Bisher konnte die Wissenschaft belegen, dass Karies durch Bakterien der Streptococcus mutans ausgelöst wird, die bei mangelhafter Mundhygiene Plaques auf der Zahnoberfläche bilden. Es handelt sich dabei um einen schützenden Biofilm, unter dem die Bakterien Säure produzieren, die zu Zahnschmelzschäden führt. Wie die Bakterien diesen Biofilm erzeugen, war bislang jedoch unbekannt.
Nun haben Wissenschaftler um Dongyeop Kim untersucht, wie Bakterien ihre schützenden Plaques bilden. Dazu wurden Mikrobenbeläge auf Zähnen untersucht, die Kindern zuvor vor einem Zahnarzt gezogen werden mussten. Die interne Struktur der Beläge konnten die Forscher mithilfe der konfokalen Lasermikroskopie und mit Fluoreszenzmarkern sichtbar machen. Dabei fanden sie heraus, dass die Zahnbeläge aus komplexen Strukturen bestehen.
Erwartet hatten die Wissenschaftler eigentlich einen deutlich simpleren Aufbau. Laut den Beschreibungen der Studienautoren sind die Strukturen vergleichbar mit der Oberfläche eines Maiskolbens oder einer Seegraswiese. Bei 21 von 30 Zahnproben wurde außerdem eine besonders auffällige „dreidimensionale kuppelförmige Struktur“ entdeckt, die der Zahnmedizin bislang ebenfalls unbekannt war. Wie Kim erklärt, „erwies sich diese einzigartige Kuppel-Architektur als Landmarke für die kommunale Organisation der Mikroben auf von Karies befallenen Zähnen.“
Anschließend untersuchten die Wissenschaftler den Aufbau der kuppelförmigen Biofilme, die im Inneren aus mehreren Schichten des Karies-Erreger Streptococcus mutans bestehen. Die äußere Hülle des Biofilms besteht hingegen aus harmlosen Mundbakterien, die auch bei völlig gesunden Personen vorkommen. Experimente belegen außerdem, dass diese Struktur nicht zufällig entsteht, sondern gezielt von der Streptococcus mutans Bakterien gefördert wird. Diese geben zur Stabilisierung des Biofilms extrazelluläre Schleimfäden ab, die als Grundlage des Biofilms dienen.

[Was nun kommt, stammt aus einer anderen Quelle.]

(** * Achievement Management System: a shallow embedding of [app.py]

    The Flask handlers of [app.py] and the tables of [models.py] are
    transcribed as functions over an explicit world (session, database,
    upload folder, trace of effects).  Library code the application calls
    (werkzeug's hashing and filename sanitiser, [datetime.strptime], [int],
    the storage engine's ORDER BY) is collected in the [Platform] class, so
    that the theorems hold for every behaviour of those libraries unless a
    hypothesis says otherwise. *)

From Stdlib Require Import ZArith Lia Ascii String List Sorting.Sorted Sorting.Permutation.
From stdpp Require Import base option list gmap strings sorting.

Local Open Scope string_scope.
Local Open Scope Z_scope.

(** ** Python values, exceptions and the handler monad *)

(** The values the application keeps in the Flask session: [True] under
    ["logged_in"], column values (a string, or [None] for an empty nullable
    column) under the other keys. *)
Inductive pyval :=
  | PyNone
  | PyBool (b : bool)
  | PyStr (s : string).

#[global] Instance pyval_eq_dec : EqDecision pyval.
Proof. solve_decision. Defined.

(** Python truthiness. *)
Definition truthy (v : pyval) : bool :=
  match v with
  | PyNone => false
  | PyBool b => b
  | PyStr s => negb (String.eqb s "")
  end.

(** A column value or form value as a Python value. *)
Definition of_text (o : option string) : pyval :=
  match o with
  | Some s => PyStr s
  | None => PyNone
  end.

(** A Python value as the value of a text column. *)
Definition as_text (v : pyval) : option string :=
  match v with
  | PyStr s => Some s
  | _ => None
  end.

Inductive Exc :=
  | ValueError (msg : string)
  | IntegrityError (msg : string)
  | OSError (msg : string)
  | OverflowError (msg : string)
  | OtherError (msg : string).

Inductive result (A : Type) :=
  | Ok (a : A)
  | Raise (e : Exc).
Arguments Ok {A} a.
Arguments Raise {A} e.

(** ** Data model ([models.py]) *)

Record Student := {
  student_name : string;
  student_id : string;
  student_email : string;
  student_phone_number : option string;
  student_password : string;
  student_gender : option string;
  student_dept : option string;
}.

Record Teacher := {
  teacher_name : string;
  teacher_id : string;
  teacher_email : string;
  teacher_phone_number : option string;
  teacher_password : string;
  teacher_gender : option string;
  teacher_dept : option string;
}.

(** A calendar date is its proleptic Gregorian ordinal ([date.toordinal()]);
    an instant is a number of microseconds. *)
Definition date := Z.

(** An [Achievement] object.  Text attributes are [None] until a value is
    given; [id] and [created_at] are the values the engine assigns at flush
    (autoincrement, [default=datetime.utcnow]). *)
Record Achievement := {
  id : Z;
  a_student_id : option string;
  a_teacher_id : option string;
  achievement_type : option string;
  event_name : option string;
  achievement_date : date;
  organizer : option string;
  position : option string;
  achievement_description : option string;
  certificate_path : option string;
  symposium_theme : option string;
  programming_language : option string;
  coding_platform : option string;
  paper_title : option string;
  journal_name : option string;
  conference_level : option string;
  conference_role : option string;
  team_size : option Z;
  project_title : option string;
  database_type : option string;
  difficulty_level : option string;
  other_description : option string;
  created_at : Z;
}.

Record Database := {
  students : list Student;
  teachers : list Teacher;
  achievements : list Achievement;   (* in insertion order *)
  next_id : Z;
}.

(** ** The world a handler runs in *)

Inductive Event :=
  | EvSelect (table : string)
  | EvInsert (table : string)
  | EvCommit
  | EvRollback
  | EvSave (name : string)
  | EvLog (level : string) (msg : string).

Record World := {
  session : gmap string pyval;
  db : Database;
  uploads : gmap string string;     (* UPLOAD_FOLDER: file name -> content *)
  trace : list Event;               (* effects performed, oldest first *)
}.

Definition M (A : Type) : Type := World -> result A * World.

#[global] Instance M_ret : MRet M := fun A (a : A) w => (Ok a, w).

#[global] Instance M_bind : MBind M := fun A B (k : A -> M B) (m : M A) w =>
  match m w with
  | (Ok a, w') => k a w'
  | (Raise e, w') => (Raise e, w')
  end.

Definition raise {A} (e : Exc) : M A := fun w => (Raise e, w).

(** [try: m except Exception as e: h e].  Effects performed before the
    exception was raised stay in place. *)
Definition try_except {A} (m : M A) (h : Exc -> M A) : M A :=
  fun w =>
    match m w with
    | (Ok a, w') => (Ok a, w')
    | (Raise e, w') => h e w'
    end.

Definition lift {A} (r : result A) : M A := fun w => (r, w).

Definition emit (e : Event) : M unit :=
  fun w => (Ok tt, {| session := session w; db := db w; uploads := uploads w;
                      trace := trace w ++ [e] |}).

Definition get_session : M (gmap string pyval) := fun w => (Ok (session w), w).

Definition session_set (k : string) (v : pyval) : M unit :=
  fun w => (Ok tt, {| session := <[k := v]> (session w); db := db w;
                      uploads := uploads w; trace := trace w |}).

Definition session_clear : M unit :=
  fun w => (Ok tt, {| session := ∅; db := db w; uploads := uploads w;
                      trace := trace w |}).

Definition get_db : M Database := fun w => (Ok (db w), w).

Definition put_db (d : Database) : M unit :=
  fun w => (Ok tt, {| session := session w; db := d; uploads := uploads w;
                      trace := trace w |}).

(** The longest file name the file system takes, in bytes. *)
Definition NAME_MAX : nat := 255.

(** [file.save(os.path.join(UPLOAD_FOLDER, name))]: opening the file fails
    with [OSError] when the name is longer than the file system allows, and
    nothing is written then. *)
Definition file_save (name content : string) : M unit :=
  fun w =>
    if (NAME_MAX <? String.length name)%nat
    then (Raise (OSError "[Errno 36] File name too long"), w)
    else (Ok tt, {| session := session w; db := db w;
                    uploads := <[name := content]> (uploads w);
                    trace := trace w ++ [EvSave name] |}).

Definition logger (level msg : string) : M unit := emit (EvLog level msg).

(** ** Requests and responses *)

Record FileStorage := {
  filename : string;
  content : string;
}.

Record datetime := {
  year : nat;
  month : nat;
  day : nat;
  hour : nat;
  minute : nat;
  second : nat;
}.

Record Request := {
  method : string;
  form : gmap string string;
  files : gmap string FileStorage;
  now : datetime;        (* datetime.datetime.now() during the request *)
  utcnow : Z;            (* datetime.utcnow() at flush time *)
}.

Record IdentityData := {
  data_id : pyval;
  data_name : pyval;
  data_dept : pyval;
}.

Record Stats := {
  total_achievements : nat;
  students_managed : nat;
  this_week : nat;
}.

Inductive TemplateArg :=
  | arg_error (msg : string)
  | arg_success (msg : string)
  | arg_student (d : IdentityData)
  | arg_teacher (d : IdentityData)
  | arg_stats (s : Stats)
  | arg_recent_entries (l : list Achievement)
  | arg_achievements (l : list Achievement).

Inductive Response :=
  | redirect (endpoint : string) (query : list (string * string))
  | render_template (template : string) (args : list TemplateArg).

(** ** Library code the application calls *)

Class Platform := {
  (** werkzeug.security; the first argument is the salt drawn at random *)
  generate_password_hash : string -> string -> result string;
  check_password_hash : string -> string -> result bool;
  (** werkzeug.utils *)
  secure_filename : string -> string;
  (** [datetime.datetime.strptime(s, "%Y-%m-%d").date()] *)
  strptime_Ymd : string -> result date;
  (** [int(s)] *)
  py_int : string -> result Z;
  (** the engine's [ORDER BY key DESC] over rows given in insertion order *)
  order_by_desc : (Achievement -> Z) -> list Achievement -> list Achievement;
}.

(** ** String helpers (ASCII) *)

Definition is_upper (c : ascii) : bool :=
  ((65 <=? nat_of_ascii c) && (nat_of_ascii c <=? 90))%nat.

Definition lower_char (c : ascii) : ascii :=
  if is_upper c then ascii_of_nat (nat_of_ascii c + 32) else c.

(** [str.lower()] *)
Fixpoint lower (s : string) : string :=
  match s with
  | EmptyString => EmptyString
  | String c r => String (lower_char c) (lower r)
  end.

(** [c in s] *)
Fixpoint contains (c : ascii) (s : string) : bool :=
  match s with
  | EmptyString => false
  | String d r => Ascii.eqb d c || contains c r
  end.

(** [s.rsplit(sep, 1)]: split at the last occurrence of [sep], if any. *)
Fixpoint rsplit1 (sep : ascii) (s : string) : list string :=
  match s with
  | EmptyString => [EmptyString]
  | String c r =>
      match rsplit1 sep r with
      | [pre; suf] => [String c pre; suf]
      | _ => if Ascii.eqb c sep then [EmptyString; r] else [s]
      end
  end.

(** The characters [str.strip()] removes.  Text is the UTF-8 encoding of
    the Python string: the white space of the ASCII range is one byte, the
    other white-space code points two or three. *)
Definition is_space (c : ascii) : bool :=
  let n := nat_of_ascii c in
  ((9 <=? n) && (n <=? 13) || (28 <=? n) && (n <=? 32))%nat.

(** U+0085 and U+00A0 *)
Definition is_space2 (a b : ascii) : bool :=
  ((nat_of_ascii a =? 194)
   && ((nat_of_ascii b =? 133) || (nat_of_ascii b =? 160)))%nat.

(** U+1680, U+2000 to U+200A, U+2028, U+2029, U+202F, U+205F and U+3000 *)
Definition is_space3 (a b c : ascii) : bool :=
  let x := nat_of_ascii a in
  let y := nat_of_ascii b in
  let z := nat_of_ascii c in
  ((x =? 225) && (y =? 154) && (z =? 128)
   || (x =? 226) && (y =? 128)
      && ((128 <=? z) && (z <=? 138) || (z =? 168) || (z =? 169) || (z =? 175))
   || (x =? 226) && (y =? 129) && (z =? 159)
   || (x =? 227) && (y =? 128) && (z =? 128))%nat.

Fixpoint lstrip (s : string) : string :=
  match s with
  | EmptyString => EmptyString
  | String a r =>
      if is_space a then lstrip r
      else
        match r with
        | String b r2 =>
            if is_space2 a b then lstrip r2
            else
              match r2 with
              | String c r3 => if is_space3 a b c then lstrip r3 else s
              | EmptyString => s
              end
        | EmptyString => s
        end
  end.

Fixpoint reversed (s acc : string) : string :=
  match s with
  | EmptyString => acc
  | String c r => reversed r (String c acc)
  end.

(** [lstrip] on the text read backwards: the bytes of a code point come
    last byte first. *)
Fixpoint lstrip_backwards (s : string) : string :=
  match s with
  | EmptyString => EmptyString
  | String a r =>
      if is_space a then lstrip_backwards r
      else
        match r with
        | String b r2 =>
            if is_space2 b a then lstrip_backwards r2
            else
              match r2 with
              | String c r3 => if is_space3 c b a then lstrip_backwards r3 else s
              | EmptyString => s
              end
        | EmptyString => s
        end
  end.

Definition rstrip (s : string) : string :=
  reversed (lstrip_backwards (reversed s "")) "".

Definition strip (s : string) : string := lstrip (rstrip s).

(** Truthiness of a string. *)
Definition nonempty (s : string) : bool := negb (String.eqb s "").

Definition digit_char (n : nat) : ascii := ascii_of_nat (48 + n mod 10).

Definition is_digit (c : ascii) : bool :=
  ((48 <=? nat_of_ascii c) && (nat_of_ascii c <=? 57))%nat.


(** Decimal rendering without padding ([%d]); [fuel] bounds the number of
    digits. *)
Fixpoint decimal_aux (fuel n : nat) (acc : string) : string :=
  match fuel with
  | O => acc
  | S fuel' =>
      let acc' := String (digit_char n) acc in
      if (n <? 10)%nat then acc' else decimal_aux fuel' (n / 10) acc'
  end.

Es entsteht so aus einer flachen Grundstruktur in Kürze ein dreidimensionales Gebilde, in dessen Zentrum die Karies-Bakterien ihre Säure erzeugen. Weitere Versuche zeigen, dass der Aufbau des Plaques durch die Außenschicht zum einen die Karies-Bakterien vor antimikrobiellen Wirkstoffen schützt und andererseits ein Klima bildet, das ideal zur Herstellung der sauren Bedingungen ist.
Um die Wirkung des Biofilms zu untersuchen, behandelten die Wissenschaftler sowohl beschädigte als auch intakte Kuppeln mit Antiseptikum Chlorhexidin. Dieser Wirkstoff befindet sich in vielen Mundspülungen und wird auch in der professionellen Zahnreinigung häufig angewendet. Karies-Bakterien, die nur durch beschädigte Kuppelbeläge geschützt waren, konnten so beseitigt werden. Bei den Bakterien mit einem intakten Biofilm erzielte das Chlorhexidin hingegen nahezu keine Wirkung.
Wie Kim erklärt, „unterstreichen die Studienergebnisse die Bedeutung der Biogeografie des Mikrobioms, denn die räumliche Struktur von pathogenen und kommensalen Mikroben kann das lokale Schadenspotenzial bestimmen.“ Weitere Studien sollen nun nach Möglichkeiten suchen auch Karies-Bakterien mit intakten Biofilmen abtöten zu können.